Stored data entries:
(* ===== verification/MuxSched.v ===== *)
(** * Deficit round-robin over the outbound queue
      (crates/mux/src/state.rs, [deficit_round_robin])

    The drained queue is regrouped per stream and the groups are interleaved.
    The model keeps the code's four pieces of state (active ring, per-stream
    queues, deficits, output); the loop carries a fuel argument, and
    [drr_terminates] shows that the total byte cost of the queue is enough. *)

From stdpp Require Import base numbers list gmap.
From Stdlib Require Import ZArith Lia Strings.Byte.
From S2P Require Import Prelude Bytes MuxFrame.

(** [front.body.len().max(1)] *)
Definition frame_cost (f : MuxFrame) : Z := Z.max (zlen (body f)) 1.

Definition total_cost (l : list MuxFrame) : Z :=
  foldr (λ f acc, frame_cost f + acc) 0 l.

(** The frames of one stream, in order. *)
Definition of_stream (s : Z) (l : list MuxFrame) : list MuxFrame :=
  filter (λ f, stream_id f = s) l.

(** ** Grouping *)
Definition queue_of (queues : gmap Z (list MuxFrame)) (s : Z) : list MuxFrame :=
  default [] (queues !! s).

Definition drr_push (st : list Z * gmap Z (list MuxFrame)) (f : MuxFrame)
  : list Z * gmap Z (list MuxFrame) :=
  let '(order, queues) := st in
  let q := queue_of queues (stream_id f) in
  let order := if bool_decide (q = []) then order ++ [stream_id f] else order in
  (order, <[stream_id f := q ++ [f]]> queues).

◆ **Work item**
Please transcribe the records exactly from their first line through the line holding "The model keeps", and leave out all others.

◆ **Answer space**
(* ===== verification/MuxSched.v ===== *)
(** * Deficit round-robin over the outbound queue
      (crates/mux/src/state.rs, [deficit_round_robin])

    The drained queue is regrouped per stream and the groups are interleaved.
    The model keeps the code's four pieces of state (active ring, per-stream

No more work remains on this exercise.